All political parties must commit to deep and rapid emissions cuts in line with science and justice

Much public and media discussion around the Green Party’s insistence on any future government committing to a minimum of 7% cuts in greenhouse gas emissions per annum appears to focus on the supposedly ‘unrealistic’ nature of these targets.

The former Minister for Climate Action Denis Naughten TD has, for example, been quoted as describing this reduction rate as “unsustainable and unachievable”. In so doing, Mr. Naughten appears to have forgotten that the government he represented fully signed up to the 2015 Paris Agreement, which commits Ireland to urgent and dramatic emissions cuts in line with the science and climate justice.

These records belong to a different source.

(** The text that is hashed, with its last field last. *)
Lemma transform_cache_text_snoc app_name app_root source o :
  transform_cache_text app_name app_root source o
  = ((((((CACHE_VERSION ++ field "app" ++ app_name ++ field "root" ++ app_root ++ field "source" ++ source)
       ++ field "format" ++ output_format_code (to_format o)) ++ field "width" ++ to_be 4 (to_width o))
       ++ field "height" ++ to_be 4 (default 0%Z (to_height o)))
       ++ ends "fit" (default [] (fit_code <$> to_fit o))) ++ ends "crop" (default [] (crop_code <$> to_crop o))) ++ field "quality" ++ to_be 1 (to_quality o).
Proof. unfold transform_cache_text, ends. by rewrite <- !app_assoc. Qed.

Lemma field_inj (n : nat) name a b x y : length x = n -> length y = n -> a ++ field name ++ x = b ++ field name ++ y -> a = b /\ x = y.
Proof.
  intros Hx Hy. rewrite !app_assoc. intros H. apply (fixed_inj n) in H as [H ->]; [|done|done]. by apply app_inv_tail in H.
Qed.

(** The text determines what was asked for. *)
Lemma transform_cache_text_inj a r s o a' r' s' o' :
  transform_ok a r o -> transform_ok a' r' o' -> transform_cache_text a r s o = transform_cache_text a' r' s' o' ->
  a = a' /\ r = r' /\ s = s' /\ o = o'.
Proof.
  intros [Ha Hr Hw Hh Hq] [Ha' Hr' Hw' Hh' Hq']. rewrite !transform_cache_text_snoc. intros H.
  apply (field_inj 1) in H as [H Eq]; [|apply length_to_be..]. apply crop_inj in H as [H Ec]. apply fit_inj in H as [H Ef].
  apply (field_inj 4) in H as [H Eh]; [|apply length_to_be..]. apply (field_inj 4) in H as [H Ew]; [|apply length_to_be..].
  apply (field_inj 4) in H as [H Eo]; [|by destruct (to_format o)|by destruct (to_format o')].
  apply app_inv_head, app_inv_head in H. apply line_inj in H as [-> H]; [|done..]. apply app_inv_head in H.
  apply line_inj in H as [-> H]; [|done..]. apply app_inv_head in H as ->. split_and!; try done.
  apply to_be_inj in Eq; [|done..]. apply to_be_inj in Ew; [|done..].
  assert (Hd : to_height o = to_height o').
  { apply to_be_inj in Eh; [|destruct (to_height o) as [h|]; cbn; [specialize (Hh h eq_refl)|]; lia|destruct (to_height o') as [h|]; cbn; [specialize (Hh' h eq_refl)|]; lia].
    destruct (to_height o) as [h|], (to_height o') as [h'|]; cbn in Eh; [congruence| | |done]; [specialize (Hh h eq_refl)|specialize (Hh' h' eq_refl)]; lia. }
  assert (Hf : to_format o = to_format o') by (destruct (to_format o), (to_format o'); try done; by vm_compute in Eo).
  destruct o, o'; cbn in *. congruence.
Qed.

(** ** The guarantee *)

Section Authentic.
Context {H : Sha256Api}.

(** The answers of the transformation worker. *)
Variable Transformed : str -> str -> str -> TransformOptions -> str -> Prop.

Definition made_for (key bytes : str) : Prop :=
  exists app_name app_root source o, transform_ok app_name app_root o
    /\ key = transform_cache_key app_name app_root source o /\ Transformed app_name app_root source o bytes.

(** The temporary name that a task writes a key under. *)
Definition temporary_name (key : str) (pid tmp_id : Z) : str := drop 2 key ++ "."%char :: tmp_extension pid tmp_id.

Prof Barry McMullin of An Taisce’s Climate Committee, noted: “It is thanks to political procrastination and predatory delay that today’s targets have become so challenging. Every year that vested interests and lobbyists, abetted by politicians with little care for science, have enabled inaction and delay on tackling the climate emergency has made effective action far more onerous than would have been necessary had we collectively acted in a timely manner. Sadly, we cannot simply turn the clock back and ‘start over’: we must deal with the much deeper crisis we have now created.”

Despite this reality, current media commentary continues to place the onus exclusively on the Green Party both to insist on the required emissions reduction pathway, and to explain in detail how this should be delivered on. An Taisce believes this is misleading and unhelpful. Rather than making a political “demand”, the Green Party is simply reflecting the overwhelming scientific consensus on the minimum steps needed to avoid catastrophic and irreversible climate change.*

[*Note that An Taisce is strictly non-party-political; these comments do not imply support or endorsement of any specific political party.]

Such targets, and the responsibility for measures to achieve them, do not ‘belong’ to any one party or group: they represent the clearest understanding of the scale of the challenge and the time frame within which global humanity, including here in Ireland, now has to respond.

The currently suggested figure of an overall emissions reduction compounding at a rate equivalent to at least 7% per year is based on the 2019 “Emissions Gap” Report from the UNEP (United Nations Environment Programme) which assessed the global average rate now required to maintain a plausible chance of limiting temperature rise within the 1.5°C goal of the Paris Agreement as being at least 7.6%, compounding each year from 2020 onward.

But it is critical to emphasise that this does not apply as an equal requirement for all countries.

For a relatively wealthy, high per-capita-emitting country like Ireland, the required annual reduction rate is now considerably higher, as this must reflect the “common but differentiated responsibilities and respective capabilities” between different countries.

Thus, it is An Taisce’s view not only that the suggested 7% per annum reduction rate is indeed the absolute minimum that must be included and actively endorsed by all partners in any proposed programme for government, but that the programme must commit to enshrining this in a new Climate Ambition Act, with full independent recourse by citizens to the courts to ensure enforcement, within the first hundred days of such a Government taking office.

Further, a restructured and rebalanced Climate Change Advisory Council, with appropriate expertise in physical climate science, ecological economics, international development and climate ethics, must be mandated to critically assess the further increase in mitigation ambition necessary for Ireland to play its fair share in this unprecedented global effort. This should be coupled to a properly scaled and resourced “national climate dialogue” process that gives the opportunity to every citizen to engage with and influence this immense national effort.

“We believe it is now incumbent on those parties and commentators who reject such commitments to declare openly and honestly whether they reject the science, or the ethics, or both”, added Prof McMullin.

In our view, you can’t claim to accept the expert diagnosis while rejecting the treatment path set out by those same experts. It is now beyond time to commit to “flattening the curve” on climate change, before our collective ability to respond is overwhelmed.